Task to carry out – List every line below containing "Hadv".

Available records –
(** C2, as stated, fails for ornaments.  After the first render from the
    all-zero stream, one frame at t = 2 with dt = 0 (blend factor 0, so a
    spherical interpolation toward any target would leave the orientation as
    it was) turns the first ornament by 1 radian about the vertical axis. *)
Lemma ornament_orientation_counterexample :
  exists needles ornaments s0 omesh omesh' od,
    mount zeroStream = Done (needles, ornaments, s0)
    /\ nth_error ornaments 0 = Some od
    /\ ornamentsMesh s0 = Some omesh
    /\ ornamentsMesh (useFrame needles ornaments TREE_SHAPE 2 0 s0)
       = Some omesh'
    /\ forall target,
         InstancedMesh.getMatrixAt 0 omesh'
         <> Matrix4.compose
              (positionOf (InstancedMesh.getMatrixAt 0 omesh'))
              (Quaternion.slerp
                 (quaternionOf (InstancedMesh.getMatrixAt 0 omesh)) target
                 (Ornament.speed od * 60 * 0))
              (scaleOf (InstancedMesh.getMatrixAt 0 omesh)).
Proof.
  destruct zeroStream_mount
    as (s0 & omesh & od & Hmount & Hnth & HO & Hlen & Hslot & Hspeed & Htree).
  destruct (useFrame_ornament_slot (needlesOf zeroStream)
              (ornamentsOf zeroStream) TREE_SHAPE 2 0 s0 omesh 0 od
              HO Hnth Hlen) as (omesh' & E & _ & _ & Hstep).
  exists (needlesOf zeroStream), (ornamentsOf zeroStream), s0, omesh, omesh', od.
  split; [exact Hmount |]. split; [exact Hnth |]. split; [exact HO |].
  split; [exact E |].
  assert (Hq : quaternionOf (InstancedMesh.getMatrixAt 0 omesh)
               = Quaternion.identity)
    by (rewrite Hslot, compose_identity; apply quaternionOf_diag; lra).
  assert (Hs : scaleOf (InstancedMesh.getMatrixAt 0 omesh)
               = Vector3.mk 0.15 0.15 0.15).
  { rewrite Hslot. unfold Quaternion.identity.
    apply scaleOf_compose_vertical; cbn [Vector3.x Vector3.y Vector3.z]; lra. }
  intros target. rewrite slerp_zero, Hq.
  rewrite Hstep at 1. unfold ornamentStep at 1.
  rewrite Hs, setFromEuler_vertical.
  replace (2 * 0.5 + INR 0) with 1 by (cbn [INR]; lra).
  intros Heq. apply (f_equal Matrix4.te2) in Heq.
  unfold Matrix4.compose, Quaternion.identity in Heq.
  cbn [Matrix4.te2 Quaternion.x Quaternion.y Quaternion.z Quaternion.w
       Vector3.x] in Heq.
  pose proof PI2_1 as Hpi.
  assert (Hsin : 0 < sin (1 / 2)) by (apply sin_gt_0; lra).
  assert (Hcos : 0 < cos (1 / 2)) by (apply cos_gt_0; lra).
  assert (Hsc : 0 < cos (1 / 2) * sin (1 / 2))
    by (apply Rmult_lt_0_compat; assumption).
  lra.
Qed.


(** * Further properties of the component *)

(** ** The surface sampler and the datasets *)

Lemma radial_polar (r theta : R) :
  0 <= r ->
  sqrt (r * cos theta * (r * cos theta) + r * sin theta * (r * sin theta)) = r.
Proof.
  intros Hr.
  replace (r * cos theta * (r * cos theta) + r * sin theta * (r * sin theta))
    with (r * r * (sin theta * sin theta + cos theta * cos theta)) by ring.
  rewrite sin2_cos2', Rmult_1_r. apply sqrt_sq_nonneg. exact Hr.
Qed.

Lemma unit_fraction (u height : R) :
  0 < height -> 0 <= u < 1 -> 0 <= u * height / height < 1.
Proof.
  intros Hh Hu. unfold Rdiv. rewrite Rmult_assoc, Rinv_r by lra. lra.
Qed.

Lemma surface_sample_geometry (height radiusBase : R) (g : RNG) :
  0 < height ->
  0 < radiusBase ->
  (forall k, 0 <= draws g k < 1) ->
  let p := fst (randomOnConeSurface height radiusBase g) in
  0 <= Vector3.y p < height
  /\ radial p = radiusAt height radiusBase p + 0.1.
Proof.
  intros Hh Hr Hdraws p.
  assert (Hu : 0 <= draws g (cursor g) < 1) by apply Hdraws.
  assert (Hy : Vector3.y p = draws g (cursor g) * height) by reflexivity.
  pose proof (unit_fraction _ _ Hh Hu) as Hfrac.
  split; [rewrite Hy; split; nra |].
  unfold radial, radiusAt. rewrite Hy. unfold p.
  rewrite randomOnConeSurface_value. cbv zeta.
  cbn [Vector3.x Vector3.y Vector3.z].
  rewrite radial_polar by nra. ring.
Qed.

(** X1. For height > 0, base radius > 0 and draws in [0, 1), the point
    returned by [randomOnConeSurface] has 0 <= y < height and lies at distance
    exactly 0.1 outside the cone's surface: its distance from the vertical
    axis is the cross-sectional radius at its height plus 0.1, so it is never
    inside the cone. *)
Theorem randomOnConeSurface_spec (height radiusBase : R) (g : RNG) :
  0 < height ->
  0 < radiusBase ->
  (forall k, 0 <= draws g k < 1) ->
  let p := fst (randomOnConeSurface height radiusBase g) in
  0 <= Vector3.y p < height
  /\ radial p = radiusAt height radiusBase p + 0.1
  /\ ~ inCone height radiusBase p.
Proof.
  intros Hh Hr Hdraws p.
  destruct (surface_sample_geometry height radiusBase g Hh Hr Hdraws)
    as [Hy Hrad].
  fold p in Hy, Hrad.
  split; [exact Hy |]. split; [exact Hrad |].
  intros [_ Hin]. rewrite Hrad in Hin. lra.
Qed.

(** Witness of [randomOnConeSurface_spec]: the configured cone, every draw
    0. *)
Lemma randomOnConeSurface_spec_witness :
  radial (fst (randomOnConeSurface 8 3.5 zeroStream))
  = radiusAt 8 3.5 (fst (randomOnConeSurface 8 3.5 zeroStream)) + 0.1.
Proof.
  apply (randomOnConeSurface_spec 8 3.5 zeroStream).
  - lra.
  - lra.
  - intros k. simpl. lra.
Defined.

Lemma sphere_sample_inside (radius : R) (g : RNG) :
  0 < radius ->
  (forall k, 0 <= draws g k < 1) ->
  Vector3.length (fst (randomInSphere radius g)) < radius.
Proof.
  intros Hrad Hdraws.
  assert (Hw : 0 <= draws g (S (S (cursor g))) < 1) by apply Hdraws.
  pose proof (cbrt_nonneg _ (proj1 Hw)) as Hc0.
  pose proof (cbrt_lt_1 _ Hw) as Hc1.
  assert (Hr0 : 0 <= JS.cbrt (draws g (S (S (cursor g)))) * radius)
    by (apply Rmult_le_pos; lra).
  rewrite randomInSphere_value. cbv zeta. unfold Vector3.length.
  cbn [Vector3.x Vector3.y Vector3.z].
  rewrite sphere_norm, sqrt_sq_nonneg by exact Hr0. nra.
Qed.

Lemma cone_sample_inside (height radiusBase : R) (g : RNG) :
  0 < height ->
  0 < radiusBase ->
  (forall k, 0 <= draws g k < 1) ->
  inCone height radiusBase (fst (randomInCone height radiusBase g)).
Proof.
  intros Hh Hr Hdraws.
  assert (Hu : 0 <= draws g (cursor g) < 1) by apply Hdraws.
  pose proof (sqrt_lt_1_unit _ (Hdraws (S (S (cursor g))))) as Hw.
  pose proof (unit_fraction _ _ Hh Hu) as Hfrac.
  unfold inCone, radial, radiusAt.
  rewrite randomInCone_value. cbv zeta.
  cbn [Vector3.x Vector3.y Vector3.z].
  set (u := draws g (cursor g)) in *.
  set (rw := sqrt (draws g (S (S (cursor g))))) in *.
  set (f := u * height / height) in *.
  assert (Hrh : 0 <= (1 - f) * radiusBase) by (apply Rmult_le_pos; lra).
  split; [split; nra |].
  rewrite radial_polar by (apply Rmult_le_pos; lra).
  replace (radiusBase * (1 - f)) with ((1 - f) * radiusBase) by ring.
  nra.
Qed.

Lemma advance_draws (g : RNG) (c : nat) : draws (advance g c) = draws g.
Proof. reflexivity. Qed.

Lemma makeNeedle_rotations (g : RNG) :
  Needle.treeRot (fst (makeNeedle g))
  = Euler.mk ((draws g (6 + cursor g) - 0.5) * 0.5)
             (draws g (7 + cursor g) * PI * 2)
             ((draws g (8 + cursor g) - 0.5) * 0.5)
  /\ Needle.scatterRot (fst (makeNeedle g))
     = Euler.mk (draws g (9 + cursor g) * PI)
                (draws g (10 + cursor g) * PI)
                (draws g (11 + cursor g) * PI).
Proof. split; reflexivity. Qed.

Lemma makeNeedle_wellFormed (g : RNG) :
  (forall k, 0 <= draws g k < 1) ->
  needleWellFormed (fst (makeNeedle g)).
Proof.
  intros Hdraws. unfold needleWellFormed.
  destruct (makeNeedle_rotations g) as [-> ->].
  cbn [Euler.x Euler.y Euler.z].
  pose proof PI_RGT_0 as Hpi.
  pose proof (Hdraws (6 + cursor g)%nat).
  pose proof (Hdraws (7 + cursor g)%nat).
  pose proof (Hdraws (8 + cursor g)%nat).
  pose proof (Hdraws (9 + cursor g)%nat).
  pose proof (Hdraws (10 + cursor g)%nat).
  pose proof (Hdraws (11 + cursor g)%nat).
  split.
  { rewrite makeNeedle_scatterPos. apply sphere_sample_inside;
      [unfold SCATTER_RADIUS; lra | exact Hdraws]. }
  split.
  { rewrite makeNeedle_treePos. apply cone_sample_inside;
      [unfold TREE_HEIGHT; lra | unfold TREE_RADIUS_BASE; lra |].
    intros k. rewrite advance_draws. apply Hdraws. }
  split; [apply makeNeedle_speed_range; exact Hdraws |].
  repeat split; nra.
Qed.

Lemma makeOrnament_scatterPos (g : RNG) :
  Ornament.scatterPos (fst (makeOrnament g))
  = fst (randomInSphere SCATTER_RADIUS g).
Proof. reflexivity. Qed.

Lemma makeOrnament_wellFormed (g : RNG) :
  (forall k, 0 <= draws g k < 1) ->
  ornamentWellFormed (fst (makeOrnament g)).
Proof.
  intros Hdraws. unfold ornamentWellFormed.
  assert (Hadv : forall k, 0 <= draws (advance g 3) k < 1)
    by (intros k; rewrite advance_draws; apply Hdraws).
  assert (Hh : 0 < TREE_HEIGHT) by (unfold TREE_HEIGHT; lra).
  assert (Hr : 0 < TREE_RADIUS_BASE) by (unfold TREE_RADIUS_BASE; lra).
  destruct (surface_sample_geometry TREE_HEIGHT TREE_RADIUS_BASE
              (advance g 3) Hh Hr Hadv) as [Hy Hrad].
  rewrite makeOrnament_treePos, makeOrnament_color, makeOrnament_scale,
    makeOrnament_speed, makeOrnament_scatterPos.
  pose proof (Hdraws (6 + cursor g)%nat).
  pose proof (Hdraws (7 + cursor g)%nat).
  split.
  { apply sphere_sample_inside; [unfold SCATTER_RADIUS; lra | exact Hdraws]. }
  split; [exact Hy |]. split; [exact Hrad |].
  split; [apply palette_index; apply Hdraws |].
  split; lra.
Qed.

Lemma Forall_of_nth {A : Type} (P : A -> Prop) (l : list A) (f : nat -> A)
    (n : nat) :
  length l = n ->
  (forall i, (i < n)%nat -> nth_error l i = Some (f i)) ->
  (forall i, (i < n)%nat -> P (f i)) ->
  Forall P l.
Proof.
  intros Hlen Hnth HP. apply Forall_forall. intros a Hin.
  destruct (In_nth_error _ _ Hin) as [i Hi].
  assert (Hlt : (i < n)%nat).
  { rewrite <- Hlen. apply nth_error_Some. rewrite Hi. discriminate. }
  assert (Ha : a = f i) by (apply Some_inj; rewrite <- Hi; apply Hnth; exact Hlt).
  rewrite Ha. apply HP. exact Hlt.
Qed.

(** X2. For draws in [0, 1), the needle dataset ([needlesOf], what
    [needleData] returns) has PARTICLE_COUNT entries and each
    of them has its scattered position strictly inside the sphere of radius
    SCATTER_RADIUS, its arranged position inside the tree cone, its speed in
    [0.02, 0.06), an arranged orientation tilted by less than 0.25 rad about
    x and z with a spin in [0, 2 pi), and scattered angles in [0, pi). *)
Theorem needleData_wellFormed (g : RNG) :
  (forall k, 0 <= draws g k < 1) ->
  length (needlesOf g) = PARTICLE_COUNT
  /\ Forall needleWellFormed (needlesOf g).
Proof.
  intros Hdraws.
  destruct (needlesOf_spec g) as [Hlen Hnth].
  split; [exact Hlen |].
  apply (Forall_of_nth needleWellFormed (needlesOf g)
           (fun i => fst (makeNeedle (advance g (i * 13)))) PARTICLE_COUNT
           Hlen Hnth).
  intros i _. apply makeNeedle_wellFormed.
  intros k. rewrite advance_draws. apply Hdraws.
Qed.

(** Witness of [needleData_wellFormed]: every draw 0. *)
Lemma needleData_wellFormed_witness :
  length (needlesOf zeroStream) = PARTICLE_COUNT
  /\ Forall needleWellFormed (needlesOf zeroStream).
Proof.
  apply (needleData_wellFormed zeroStream).
  intros k. simpl. lra.
Defined.

(** X3. For draws in [0, 1), the ornament dataset ([ornamentsOf], what
    [ornamentData] returns when run after [needleData], on the draws that
    follow) has ORNAMENT_COUNT entries and each of them has its
    scattered position strictly inside the sphere of radius SCATTER_RADIUS,
    its arranged position at a height in [0, TREE_HEIGHT) and exactly 0.1
    outside the tree cone's surface, a palette colour, its scale in
    [0.15, 0.4) and its speed in [0.015, 0.045). *)
Theorem ornamentData_wellFormed (g : RNG) :
  (forall k, 0 <= draws g k < 1) ->
  length (ornamentsOf g) = ORNAMENT_COUNT
  /\ Forall ornamentWellFormed (ornamentsOf g).
Proof.
  intros Hdraws.
  destruct (ornamentsOf_spec g) as [Hlen Hnth].
  split; [exact Hlen |].
  apply (Forall_of_nth ornamentWellFormed (ornamentsOf g)
           (fun j => fst (makeOrnament
                            (advance g (PARTICLE_COUNT * 13 + j * 8))))
           ORNAMENT_COUNT Hlen Hnth).
  intros j _. apply makeOrnament_wellFormed.
  intros k. rewrite advance_draws. apply Hdraws.
Qed.

(** Witness of [ornamentData_wellFormed]: every draw 0. *)
Lemma ornamentData_wellFormed_witness :
  length (ornamentsOf zeroStream) = ORNAMENT_COUNT
  /\ Forall ornamentWellFormed (ornamentsOf zeroStream).
Proof.
  apply (ornamentData_wellFormed zeroStream).
  intros k. simpl. lra.
Defined.

(** ** When the setup pass throws *)

Lemma setupOrnament_undefined (d : Ornament.t) (k : nat)
    (st : InstancedMesh.t * Object3D.t) :
  Ornament.color d = None -> setupOrnament d k st = Throws.
Proof.
  intros Hcol. destruct st as [mesh dm]. unfold setupOrnament.
  rewrite Hcol. reflexivity.
Qed.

Answer to the problem –
  assert (Hadv : forall k, 0 <= draws (advance g 3) k < 1)
              (advance g 3) Hh Hr Hadv) as [Hy Hrad].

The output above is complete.